** Opening Available records block **

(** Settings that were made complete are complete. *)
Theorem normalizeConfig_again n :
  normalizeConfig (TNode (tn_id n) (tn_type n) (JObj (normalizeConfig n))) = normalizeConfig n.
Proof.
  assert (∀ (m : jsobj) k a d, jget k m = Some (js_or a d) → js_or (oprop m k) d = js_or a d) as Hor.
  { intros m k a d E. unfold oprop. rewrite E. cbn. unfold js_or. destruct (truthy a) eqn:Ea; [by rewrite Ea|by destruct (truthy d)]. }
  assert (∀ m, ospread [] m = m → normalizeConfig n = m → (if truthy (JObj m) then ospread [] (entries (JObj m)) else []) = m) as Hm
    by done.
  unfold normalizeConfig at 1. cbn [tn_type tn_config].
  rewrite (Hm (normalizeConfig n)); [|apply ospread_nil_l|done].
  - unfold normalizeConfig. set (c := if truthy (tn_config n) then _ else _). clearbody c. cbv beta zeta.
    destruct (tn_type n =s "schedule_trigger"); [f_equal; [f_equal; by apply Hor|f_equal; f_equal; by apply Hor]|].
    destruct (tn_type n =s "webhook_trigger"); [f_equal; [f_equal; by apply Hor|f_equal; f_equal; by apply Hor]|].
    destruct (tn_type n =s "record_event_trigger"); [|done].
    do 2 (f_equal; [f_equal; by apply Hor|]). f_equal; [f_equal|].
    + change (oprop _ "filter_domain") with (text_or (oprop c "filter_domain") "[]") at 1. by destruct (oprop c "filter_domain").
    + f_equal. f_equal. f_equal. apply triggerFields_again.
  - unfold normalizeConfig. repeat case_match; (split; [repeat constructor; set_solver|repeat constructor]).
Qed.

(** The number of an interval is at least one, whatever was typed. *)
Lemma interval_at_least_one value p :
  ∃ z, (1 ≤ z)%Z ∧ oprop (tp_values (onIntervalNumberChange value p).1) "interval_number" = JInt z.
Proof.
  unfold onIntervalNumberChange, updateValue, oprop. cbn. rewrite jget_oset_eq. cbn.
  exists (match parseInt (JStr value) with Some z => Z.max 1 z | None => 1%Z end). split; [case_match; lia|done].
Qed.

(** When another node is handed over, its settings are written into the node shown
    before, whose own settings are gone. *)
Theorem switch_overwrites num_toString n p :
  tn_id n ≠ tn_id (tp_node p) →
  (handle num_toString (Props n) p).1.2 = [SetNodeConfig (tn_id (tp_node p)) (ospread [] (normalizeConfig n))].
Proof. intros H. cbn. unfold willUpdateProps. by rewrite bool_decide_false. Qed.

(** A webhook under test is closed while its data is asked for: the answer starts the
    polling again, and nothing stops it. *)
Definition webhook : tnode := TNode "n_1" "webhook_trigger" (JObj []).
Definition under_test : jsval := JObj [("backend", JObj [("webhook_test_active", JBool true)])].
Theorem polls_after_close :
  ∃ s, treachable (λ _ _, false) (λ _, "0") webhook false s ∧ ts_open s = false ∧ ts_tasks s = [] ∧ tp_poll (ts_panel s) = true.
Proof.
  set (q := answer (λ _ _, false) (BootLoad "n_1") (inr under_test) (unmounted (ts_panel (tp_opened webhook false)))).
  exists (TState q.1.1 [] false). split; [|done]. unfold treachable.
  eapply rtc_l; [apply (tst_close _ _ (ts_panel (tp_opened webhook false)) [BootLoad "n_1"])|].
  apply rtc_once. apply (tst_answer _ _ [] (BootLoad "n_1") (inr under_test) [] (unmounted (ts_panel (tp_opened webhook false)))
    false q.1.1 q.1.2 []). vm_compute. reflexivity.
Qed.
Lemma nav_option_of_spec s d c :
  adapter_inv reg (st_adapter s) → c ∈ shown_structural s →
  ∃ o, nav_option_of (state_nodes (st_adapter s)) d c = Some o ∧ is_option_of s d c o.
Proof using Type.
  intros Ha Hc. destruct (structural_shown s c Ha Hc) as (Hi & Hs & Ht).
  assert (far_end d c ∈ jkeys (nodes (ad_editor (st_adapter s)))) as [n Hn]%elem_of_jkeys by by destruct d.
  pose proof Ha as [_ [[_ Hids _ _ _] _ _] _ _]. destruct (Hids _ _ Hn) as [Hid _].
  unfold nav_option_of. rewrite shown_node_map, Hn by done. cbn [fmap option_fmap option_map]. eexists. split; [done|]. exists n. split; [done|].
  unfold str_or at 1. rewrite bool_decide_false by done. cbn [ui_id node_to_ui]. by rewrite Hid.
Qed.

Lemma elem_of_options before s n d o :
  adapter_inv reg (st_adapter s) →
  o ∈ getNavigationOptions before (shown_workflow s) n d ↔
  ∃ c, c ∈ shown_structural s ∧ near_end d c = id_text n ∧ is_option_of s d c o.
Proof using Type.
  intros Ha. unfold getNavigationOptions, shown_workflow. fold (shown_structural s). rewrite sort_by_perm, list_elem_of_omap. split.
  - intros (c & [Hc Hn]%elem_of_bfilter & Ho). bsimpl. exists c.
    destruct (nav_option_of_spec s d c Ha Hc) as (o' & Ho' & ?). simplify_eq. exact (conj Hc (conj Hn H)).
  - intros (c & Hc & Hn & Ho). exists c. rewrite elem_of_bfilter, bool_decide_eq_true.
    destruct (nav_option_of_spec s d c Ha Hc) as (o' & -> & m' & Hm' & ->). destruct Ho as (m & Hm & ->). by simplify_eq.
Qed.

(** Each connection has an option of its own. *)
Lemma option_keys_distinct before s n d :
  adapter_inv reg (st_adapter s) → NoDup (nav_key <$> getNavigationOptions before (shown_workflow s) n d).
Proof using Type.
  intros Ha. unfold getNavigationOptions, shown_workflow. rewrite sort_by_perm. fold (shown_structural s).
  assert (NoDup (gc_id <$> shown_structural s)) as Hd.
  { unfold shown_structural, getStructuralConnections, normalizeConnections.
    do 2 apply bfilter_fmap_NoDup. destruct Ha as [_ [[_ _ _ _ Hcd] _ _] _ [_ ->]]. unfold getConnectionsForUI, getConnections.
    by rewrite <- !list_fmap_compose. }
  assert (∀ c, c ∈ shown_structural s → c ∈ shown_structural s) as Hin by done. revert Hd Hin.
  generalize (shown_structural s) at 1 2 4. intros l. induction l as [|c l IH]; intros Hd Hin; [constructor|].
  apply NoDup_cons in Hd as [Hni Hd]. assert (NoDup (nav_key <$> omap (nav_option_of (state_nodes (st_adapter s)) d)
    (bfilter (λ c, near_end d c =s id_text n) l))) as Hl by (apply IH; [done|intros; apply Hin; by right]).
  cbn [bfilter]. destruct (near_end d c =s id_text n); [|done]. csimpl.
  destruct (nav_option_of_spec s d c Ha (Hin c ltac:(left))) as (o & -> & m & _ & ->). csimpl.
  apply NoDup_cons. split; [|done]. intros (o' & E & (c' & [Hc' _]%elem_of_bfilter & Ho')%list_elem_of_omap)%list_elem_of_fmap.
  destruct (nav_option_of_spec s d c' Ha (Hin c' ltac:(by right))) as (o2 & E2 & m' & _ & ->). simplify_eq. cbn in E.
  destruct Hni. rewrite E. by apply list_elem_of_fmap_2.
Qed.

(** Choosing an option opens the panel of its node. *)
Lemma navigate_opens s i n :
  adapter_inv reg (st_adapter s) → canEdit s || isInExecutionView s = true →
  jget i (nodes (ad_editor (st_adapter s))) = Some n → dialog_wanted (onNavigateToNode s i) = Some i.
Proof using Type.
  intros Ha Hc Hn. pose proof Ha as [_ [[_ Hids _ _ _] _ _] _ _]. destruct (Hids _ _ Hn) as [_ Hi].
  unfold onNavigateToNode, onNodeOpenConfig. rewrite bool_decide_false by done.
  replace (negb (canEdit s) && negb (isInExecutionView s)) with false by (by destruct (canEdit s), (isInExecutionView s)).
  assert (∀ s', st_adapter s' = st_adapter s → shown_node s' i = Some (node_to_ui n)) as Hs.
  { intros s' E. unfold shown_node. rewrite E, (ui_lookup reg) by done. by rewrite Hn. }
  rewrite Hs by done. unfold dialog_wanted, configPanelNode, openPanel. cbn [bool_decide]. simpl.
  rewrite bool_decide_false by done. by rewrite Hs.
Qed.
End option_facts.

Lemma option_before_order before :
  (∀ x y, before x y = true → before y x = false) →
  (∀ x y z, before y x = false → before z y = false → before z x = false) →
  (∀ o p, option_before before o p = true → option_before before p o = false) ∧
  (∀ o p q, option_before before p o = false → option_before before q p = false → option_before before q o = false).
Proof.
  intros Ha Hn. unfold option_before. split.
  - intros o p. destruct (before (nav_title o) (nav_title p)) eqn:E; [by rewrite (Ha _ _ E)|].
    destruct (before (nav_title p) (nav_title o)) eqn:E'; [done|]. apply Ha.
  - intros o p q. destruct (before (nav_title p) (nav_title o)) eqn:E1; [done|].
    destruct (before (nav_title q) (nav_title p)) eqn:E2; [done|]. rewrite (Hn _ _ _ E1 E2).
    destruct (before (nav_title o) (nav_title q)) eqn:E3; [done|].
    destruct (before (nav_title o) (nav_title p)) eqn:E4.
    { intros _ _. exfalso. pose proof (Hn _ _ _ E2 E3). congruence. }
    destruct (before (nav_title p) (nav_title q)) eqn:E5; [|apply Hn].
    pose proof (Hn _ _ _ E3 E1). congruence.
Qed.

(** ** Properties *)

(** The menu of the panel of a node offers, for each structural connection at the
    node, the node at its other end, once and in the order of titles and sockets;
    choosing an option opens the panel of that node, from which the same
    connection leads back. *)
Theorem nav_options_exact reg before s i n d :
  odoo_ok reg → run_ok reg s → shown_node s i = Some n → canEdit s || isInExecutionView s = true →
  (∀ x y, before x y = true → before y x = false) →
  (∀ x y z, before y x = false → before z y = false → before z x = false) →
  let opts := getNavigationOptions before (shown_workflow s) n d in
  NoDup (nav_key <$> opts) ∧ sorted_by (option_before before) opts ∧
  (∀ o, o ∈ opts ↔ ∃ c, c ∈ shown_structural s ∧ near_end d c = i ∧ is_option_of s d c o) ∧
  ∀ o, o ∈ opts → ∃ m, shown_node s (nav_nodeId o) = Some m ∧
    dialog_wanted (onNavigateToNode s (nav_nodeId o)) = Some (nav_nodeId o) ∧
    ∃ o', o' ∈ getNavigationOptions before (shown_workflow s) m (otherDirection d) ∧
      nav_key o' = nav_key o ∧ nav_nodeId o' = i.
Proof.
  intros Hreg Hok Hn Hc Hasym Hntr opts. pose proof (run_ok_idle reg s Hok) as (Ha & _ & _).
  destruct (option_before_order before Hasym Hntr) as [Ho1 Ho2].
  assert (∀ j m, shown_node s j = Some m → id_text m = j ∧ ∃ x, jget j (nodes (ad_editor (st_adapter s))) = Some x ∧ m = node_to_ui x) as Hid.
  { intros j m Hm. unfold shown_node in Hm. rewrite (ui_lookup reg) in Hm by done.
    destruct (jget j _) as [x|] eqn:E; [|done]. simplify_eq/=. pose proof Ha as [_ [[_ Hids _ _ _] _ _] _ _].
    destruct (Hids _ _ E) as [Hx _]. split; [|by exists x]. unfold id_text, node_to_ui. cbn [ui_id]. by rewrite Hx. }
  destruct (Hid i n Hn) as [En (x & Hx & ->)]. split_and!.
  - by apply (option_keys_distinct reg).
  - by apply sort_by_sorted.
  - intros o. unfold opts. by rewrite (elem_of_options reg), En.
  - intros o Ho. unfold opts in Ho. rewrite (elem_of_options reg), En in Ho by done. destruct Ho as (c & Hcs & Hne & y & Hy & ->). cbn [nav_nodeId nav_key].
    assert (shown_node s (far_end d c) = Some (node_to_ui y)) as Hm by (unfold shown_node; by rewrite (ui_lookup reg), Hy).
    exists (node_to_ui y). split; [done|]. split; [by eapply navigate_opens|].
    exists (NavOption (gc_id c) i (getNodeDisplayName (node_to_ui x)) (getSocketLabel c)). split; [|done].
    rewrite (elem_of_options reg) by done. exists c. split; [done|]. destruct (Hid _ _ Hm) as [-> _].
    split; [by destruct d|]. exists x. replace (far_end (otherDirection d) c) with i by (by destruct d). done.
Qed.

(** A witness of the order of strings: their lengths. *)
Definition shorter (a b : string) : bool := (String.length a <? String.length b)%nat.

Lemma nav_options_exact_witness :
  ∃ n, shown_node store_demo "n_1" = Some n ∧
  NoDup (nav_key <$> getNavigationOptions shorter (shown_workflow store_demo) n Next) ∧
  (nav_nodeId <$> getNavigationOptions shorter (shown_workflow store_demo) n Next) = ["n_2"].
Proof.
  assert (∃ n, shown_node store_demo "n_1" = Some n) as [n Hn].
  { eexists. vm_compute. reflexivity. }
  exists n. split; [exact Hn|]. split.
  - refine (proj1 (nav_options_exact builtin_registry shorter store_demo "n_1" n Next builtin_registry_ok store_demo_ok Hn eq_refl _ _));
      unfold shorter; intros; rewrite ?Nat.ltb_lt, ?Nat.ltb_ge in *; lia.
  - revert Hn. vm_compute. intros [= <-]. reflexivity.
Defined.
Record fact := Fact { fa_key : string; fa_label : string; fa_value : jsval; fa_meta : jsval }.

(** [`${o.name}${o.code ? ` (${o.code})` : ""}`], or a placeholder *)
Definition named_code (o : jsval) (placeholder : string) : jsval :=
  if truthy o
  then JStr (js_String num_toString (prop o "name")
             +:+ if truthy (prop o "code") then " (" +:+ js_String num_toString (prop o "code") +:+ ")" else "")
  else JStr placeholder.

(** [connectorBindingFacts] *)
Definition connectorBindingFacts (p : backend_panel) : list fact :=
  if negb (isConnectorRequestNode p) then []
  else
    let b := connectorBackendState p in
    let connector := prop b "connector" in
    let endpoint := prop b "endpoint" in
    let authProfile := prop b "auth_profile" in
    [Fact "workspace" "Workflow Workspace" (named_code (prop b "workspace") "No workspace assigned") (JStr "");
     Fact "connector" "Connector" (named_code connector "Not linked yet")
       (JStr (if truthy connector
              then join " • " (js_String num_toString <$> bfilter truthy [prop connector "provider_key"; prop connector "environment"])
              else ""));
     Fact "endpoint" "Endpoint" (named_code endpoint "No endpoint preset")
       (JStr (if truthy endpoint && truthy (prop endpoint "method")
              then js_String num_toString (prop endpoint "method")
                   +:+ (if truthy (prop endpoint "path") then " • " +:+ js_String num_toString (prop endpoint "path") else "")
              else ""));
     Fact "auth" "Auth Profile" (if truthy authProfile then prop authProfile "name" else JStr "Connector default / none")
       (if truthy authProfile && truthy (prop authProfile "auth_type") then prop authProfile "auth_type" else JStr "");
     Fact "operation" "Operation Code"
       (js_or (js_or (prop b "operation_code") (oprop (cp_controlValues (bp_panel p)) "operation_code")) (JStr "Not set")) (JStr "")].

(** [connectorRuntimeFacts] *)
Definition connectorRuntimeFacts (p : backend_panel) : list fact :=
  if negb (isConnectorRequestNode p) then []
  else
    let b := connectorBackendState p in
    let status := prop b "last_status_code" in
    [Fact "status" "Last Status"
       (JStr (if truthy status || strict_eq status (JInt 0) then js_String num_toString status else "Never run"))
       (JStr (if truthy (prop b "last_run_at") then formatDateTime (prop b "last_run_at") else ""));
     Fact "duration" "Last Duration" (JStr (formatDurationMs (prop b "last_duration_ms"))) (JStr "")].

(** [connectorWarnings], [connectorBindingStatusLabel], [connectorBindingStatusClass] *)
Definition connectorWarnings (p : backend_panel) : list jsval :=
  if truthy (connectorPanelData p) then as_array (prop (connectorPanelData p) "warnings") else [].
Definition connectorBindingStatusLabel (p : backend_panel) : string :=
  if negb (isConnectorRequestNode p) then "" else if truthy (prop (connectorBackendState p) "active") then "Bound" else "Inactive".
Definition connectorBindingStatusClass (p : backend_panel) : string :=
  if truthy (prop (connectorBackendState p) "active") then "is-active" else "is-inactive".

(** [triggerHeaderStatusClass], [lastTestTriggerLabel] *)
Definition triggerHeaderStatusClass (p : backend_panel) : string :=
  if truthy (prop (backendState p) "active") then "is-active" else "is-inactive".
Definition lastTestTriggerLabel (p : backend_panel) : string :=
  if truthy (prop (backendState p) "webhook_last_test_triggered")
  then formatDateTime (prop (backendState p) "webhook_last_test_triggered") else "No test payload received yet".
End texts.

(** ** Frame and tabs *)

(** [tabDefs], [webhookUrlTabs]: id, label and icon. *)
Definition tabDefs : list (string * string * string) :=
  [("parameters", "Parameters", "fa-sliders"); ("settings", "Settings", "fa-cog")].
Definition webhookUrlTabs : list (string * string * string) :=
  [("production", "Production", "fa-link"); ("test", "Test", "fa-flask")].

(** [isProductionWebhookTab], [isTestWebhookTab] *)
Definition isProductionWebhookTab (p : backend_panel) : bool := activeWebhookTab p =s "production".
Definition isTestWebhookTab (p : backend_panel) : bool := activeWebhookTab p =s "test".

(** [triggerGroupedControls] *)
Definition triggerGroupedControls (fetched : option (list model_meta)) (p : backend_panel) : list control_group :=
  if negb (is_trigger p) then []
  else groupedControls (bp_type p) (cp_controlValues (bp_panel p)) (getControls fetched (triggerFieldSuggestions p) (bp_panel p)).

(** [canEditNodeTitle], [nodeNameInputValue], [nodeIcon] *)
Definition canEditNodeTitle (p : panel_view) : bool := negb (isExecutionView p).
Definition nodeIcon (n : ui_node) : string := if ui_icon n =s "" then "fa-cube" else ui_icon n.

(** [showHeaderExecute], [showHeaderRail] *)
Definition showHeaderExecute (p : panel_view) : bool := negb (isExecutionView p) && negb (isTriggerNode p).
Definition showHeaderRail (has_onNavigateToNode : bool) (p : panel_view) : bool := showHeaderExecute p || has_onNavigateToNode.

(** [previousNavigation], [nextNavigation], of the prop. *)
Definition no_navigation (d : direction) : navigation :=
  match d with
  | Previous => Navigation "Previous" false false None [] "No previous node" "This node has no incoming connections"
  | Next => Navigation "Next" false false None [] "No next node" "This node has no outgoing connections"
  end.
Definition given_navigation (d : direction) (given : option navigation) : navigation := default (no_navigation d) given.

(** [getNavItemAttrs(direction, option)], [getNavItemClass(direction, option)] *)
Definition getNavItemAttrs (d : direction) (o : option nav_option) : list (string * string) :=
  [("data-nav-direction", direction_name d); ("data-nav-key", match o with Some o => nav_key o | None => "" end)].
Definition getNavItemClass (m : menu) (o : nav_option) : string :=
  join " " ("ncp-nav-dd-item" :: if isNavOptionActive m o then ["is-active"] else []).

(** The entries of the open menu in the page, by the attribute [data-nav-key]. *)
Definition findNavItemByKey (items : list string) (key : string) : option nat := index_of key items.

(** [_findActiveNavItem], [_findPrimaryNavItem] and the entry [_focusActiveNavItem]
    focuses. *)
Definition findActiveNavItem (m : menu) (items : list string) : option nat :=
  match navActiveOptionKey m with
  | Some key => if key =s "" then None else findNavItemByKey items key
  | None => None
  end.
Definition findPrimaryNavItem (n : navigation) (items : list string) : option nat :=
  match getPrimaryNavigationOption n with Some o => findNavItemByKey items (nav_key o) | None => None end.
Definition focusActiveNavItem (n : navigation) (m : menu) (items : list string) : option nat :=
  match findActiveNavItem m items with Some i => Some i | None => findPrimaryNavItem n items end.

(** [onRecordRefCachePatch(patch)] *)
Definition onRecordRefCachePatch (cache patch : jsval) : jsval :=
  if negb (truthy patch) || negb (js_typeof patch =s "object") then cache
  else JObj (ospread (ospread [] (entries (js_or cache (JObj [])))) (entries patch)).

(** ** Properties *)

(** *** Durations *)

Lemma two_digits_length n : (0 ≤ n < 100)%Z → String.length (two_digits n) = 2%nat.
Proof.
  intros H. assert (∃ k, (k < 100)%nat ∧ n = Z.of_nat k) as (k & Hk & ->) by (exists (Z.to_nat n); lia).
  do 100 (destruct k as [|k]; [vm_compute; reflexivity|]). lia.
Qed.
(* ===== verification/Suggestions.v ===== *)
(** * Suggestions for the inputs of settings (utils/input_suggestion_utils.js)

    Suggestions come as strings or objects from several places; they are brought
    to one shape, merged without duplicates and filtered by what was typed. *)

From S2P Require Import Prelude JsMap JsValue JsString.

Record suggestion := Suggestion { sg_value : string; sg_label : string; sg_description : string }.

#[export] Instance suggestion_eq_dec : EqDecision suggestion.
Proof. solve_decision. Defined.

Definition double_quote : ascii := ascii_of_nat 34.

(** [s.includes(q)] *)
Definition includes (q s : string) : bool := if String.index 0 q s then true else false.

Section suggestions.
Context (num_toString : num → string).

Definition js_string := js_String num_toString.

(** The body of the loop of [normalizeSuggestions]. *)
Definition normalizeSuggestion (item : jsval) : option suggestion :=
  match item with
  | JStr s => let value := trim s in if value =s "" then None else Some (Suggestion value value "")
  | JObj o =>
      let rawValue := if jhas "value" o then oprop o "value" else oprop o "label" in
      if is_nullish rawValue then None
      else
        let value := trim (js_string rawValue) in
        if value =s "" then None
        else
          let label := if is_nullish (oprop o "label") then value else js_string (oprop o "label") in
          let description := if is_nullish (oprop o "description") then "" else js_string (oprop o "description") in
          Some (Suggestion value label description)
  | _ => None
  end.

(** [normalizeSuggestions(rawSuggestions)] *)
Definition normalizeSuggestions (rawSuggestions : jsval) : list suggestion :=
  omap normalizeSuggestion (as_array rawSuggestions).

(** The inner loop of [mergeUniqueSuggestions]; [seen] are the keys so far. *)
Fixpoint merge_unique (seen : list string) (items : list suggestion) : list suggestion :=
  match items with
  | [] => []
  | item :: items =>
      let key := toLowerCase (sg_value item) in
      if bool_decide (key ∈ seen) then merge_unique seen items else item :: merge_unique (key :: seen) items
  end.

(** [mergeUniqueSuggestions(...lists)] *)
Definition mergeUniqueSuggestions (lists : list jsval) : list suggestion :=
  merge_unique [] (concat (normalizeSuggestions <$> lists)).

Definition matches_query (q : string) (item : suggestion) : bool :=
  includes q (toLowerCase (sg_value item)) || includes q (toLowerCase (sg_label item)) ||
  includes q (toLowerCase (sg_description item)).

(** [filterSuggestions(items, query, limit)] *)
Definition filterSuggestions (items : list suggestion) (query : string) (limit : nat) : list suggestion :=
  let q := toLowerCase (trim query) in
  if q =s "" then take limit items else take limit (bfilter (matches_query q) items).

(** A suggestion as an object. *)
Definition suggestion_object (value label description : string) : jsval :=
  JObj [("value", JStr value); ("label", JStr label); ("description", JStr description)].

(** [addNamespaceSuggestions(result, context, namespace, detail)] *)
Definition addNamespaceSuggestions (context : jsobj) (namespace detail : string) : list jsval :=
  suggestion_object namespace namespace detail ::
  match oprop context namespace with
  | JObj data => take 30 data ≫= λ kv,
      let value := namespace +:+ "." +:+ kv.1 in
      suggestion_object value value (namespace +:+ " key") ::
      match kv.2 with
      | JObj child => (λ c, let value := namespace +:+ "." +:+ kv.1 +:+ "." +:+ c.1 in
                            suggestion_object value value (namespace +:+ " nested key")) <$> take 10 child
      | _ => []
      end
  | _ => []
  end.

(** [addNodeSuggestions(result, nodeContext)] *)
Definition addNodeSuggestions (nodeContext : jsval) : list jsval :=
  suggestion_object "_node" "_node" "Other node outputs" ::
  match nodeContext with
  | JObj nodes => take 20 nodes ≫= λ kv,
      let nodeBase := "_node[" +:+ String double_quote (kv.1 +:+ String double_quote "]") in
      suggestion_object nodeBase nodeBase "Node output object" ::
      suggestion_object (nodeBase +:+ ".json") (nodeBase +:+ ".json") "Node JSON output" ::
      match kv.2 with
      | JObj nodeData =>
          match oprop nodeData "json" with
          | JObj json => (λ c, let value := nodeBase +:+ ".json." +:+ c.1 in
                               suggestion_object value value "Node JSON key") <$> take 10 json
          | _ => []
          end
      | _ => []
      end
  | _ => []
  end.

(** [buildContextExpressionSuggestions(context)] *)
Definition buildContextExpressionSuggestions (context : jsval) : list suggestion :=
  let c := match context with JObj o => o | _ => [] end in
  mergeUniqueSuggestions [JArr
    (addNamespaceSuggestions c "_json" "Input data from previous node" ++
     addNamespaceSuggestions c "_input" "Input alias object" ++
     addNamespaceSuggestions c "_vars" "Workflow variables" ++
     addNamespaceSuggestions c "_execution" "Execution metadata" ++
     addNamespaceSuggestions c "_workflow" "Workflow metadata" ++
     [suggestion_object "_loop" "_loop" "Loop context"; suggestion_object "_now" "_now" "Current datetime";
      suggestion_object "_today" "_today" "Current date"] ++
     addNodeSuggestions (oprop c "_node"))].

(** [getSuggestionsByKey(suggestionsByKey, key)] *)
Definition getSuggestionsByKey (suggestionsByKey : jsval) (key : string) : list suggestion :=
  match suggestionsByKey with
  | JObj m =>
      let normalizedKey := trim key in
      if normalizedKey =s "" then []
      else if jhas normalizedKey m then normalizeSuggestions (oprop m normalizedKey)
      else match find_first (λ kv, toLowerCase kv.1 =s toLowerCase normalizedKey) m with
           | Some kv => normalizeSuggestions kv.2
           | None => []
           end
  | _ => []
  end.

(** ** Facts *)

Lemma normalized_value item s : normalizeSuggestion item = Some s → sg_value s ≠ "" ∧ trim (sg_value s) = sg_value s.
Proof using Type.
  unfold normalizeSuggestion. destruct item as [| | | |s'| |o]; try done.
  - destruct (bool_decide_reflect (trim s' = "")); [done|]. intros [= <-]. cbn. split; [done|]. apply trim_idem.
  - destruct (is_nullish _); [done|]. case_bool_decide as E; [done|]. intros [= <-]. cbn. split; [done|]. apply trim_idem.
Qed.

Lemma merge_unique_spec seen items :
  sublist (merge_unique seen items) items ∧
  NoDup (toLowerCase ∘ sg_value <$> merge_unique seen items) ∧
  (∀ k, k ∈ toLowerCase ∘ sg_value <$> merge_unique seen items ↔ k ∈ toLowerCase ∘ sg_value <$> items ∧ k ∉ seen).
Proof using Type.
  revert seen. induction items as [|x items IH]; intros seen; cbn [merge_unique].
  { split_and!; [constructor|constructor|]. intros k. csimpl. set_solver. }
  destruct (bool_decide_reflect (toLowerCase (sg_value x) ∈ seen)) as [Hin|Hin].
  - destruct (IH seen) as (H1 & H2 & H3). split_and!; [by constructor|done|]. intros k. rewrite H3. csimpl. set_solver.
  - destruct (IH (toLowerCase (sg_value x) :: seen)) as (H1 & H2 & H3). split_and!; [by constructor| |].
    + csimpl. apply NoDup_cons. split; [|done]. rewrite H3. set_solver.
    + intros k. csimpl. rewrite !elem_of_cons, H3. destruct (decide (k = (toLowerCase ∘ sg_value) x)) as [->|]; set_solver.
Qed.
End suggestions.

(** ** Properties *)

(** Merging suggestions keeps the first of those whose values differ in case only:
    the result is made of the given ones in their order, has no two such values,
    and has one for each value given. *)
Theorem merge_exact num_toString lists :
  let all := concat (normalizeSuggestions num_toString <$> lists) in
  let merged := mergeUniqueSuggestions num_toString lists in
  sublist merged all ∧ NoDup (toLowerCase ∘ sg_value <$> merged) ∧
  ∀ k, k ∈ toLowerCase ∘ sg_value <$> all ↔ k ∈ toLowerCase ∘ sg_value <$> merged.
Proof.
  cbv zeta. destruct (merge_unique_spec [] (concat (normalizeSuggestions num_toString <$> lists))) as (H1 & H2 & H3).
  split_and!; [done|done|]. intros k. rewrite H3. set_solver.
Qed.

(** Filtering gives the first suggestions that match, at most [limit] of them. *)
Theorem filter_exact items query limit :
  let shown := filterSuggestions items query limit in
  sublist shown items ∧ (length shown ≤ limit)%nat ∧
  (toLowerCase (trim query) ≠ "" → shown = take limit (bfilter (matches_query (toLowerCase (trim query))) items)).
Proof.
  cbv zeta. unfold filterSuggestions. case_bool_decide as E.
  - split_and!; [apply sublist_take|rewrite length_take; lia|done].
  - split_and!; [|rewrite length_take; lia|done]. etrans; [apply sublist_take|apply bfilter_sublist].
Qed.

** Closing Available records block **

What you are asked to do
Give back exactly what runs from the first line of the listing above to the line that contains "unfold normalizeConfig at", keeping both end lines.

Expected output
(** Settings that were made complete are complete. *)
Theorem normalizeConfig_again n :
  normalizeConfig (TNode (tn_id n) (tn_type n) (JObj (normalizeConfig n))) = normalizeConfig n.
Proof.
  assert (∀ (m : jsobj) k a d, jget k m = Some (js_or a d) → js_or (oprop m k) d = js_or a d) as Hor.
  { intros m k a d E. unfold oprop. rewrite E. cbn. unfold js_or. destruct (truthy a) eqn:Ea; [by rewrite Ea|by destruct (truthy d)]. }
  assert (∀ m, ospread [] m = m → normalizeConfig n = m → (if truthy (JObj m) then ospread [] (entries (JObj m)) else []) = m) as Hm
    by done.
  unfold normalizeConfig at 1. cbn [tn_type tn_config].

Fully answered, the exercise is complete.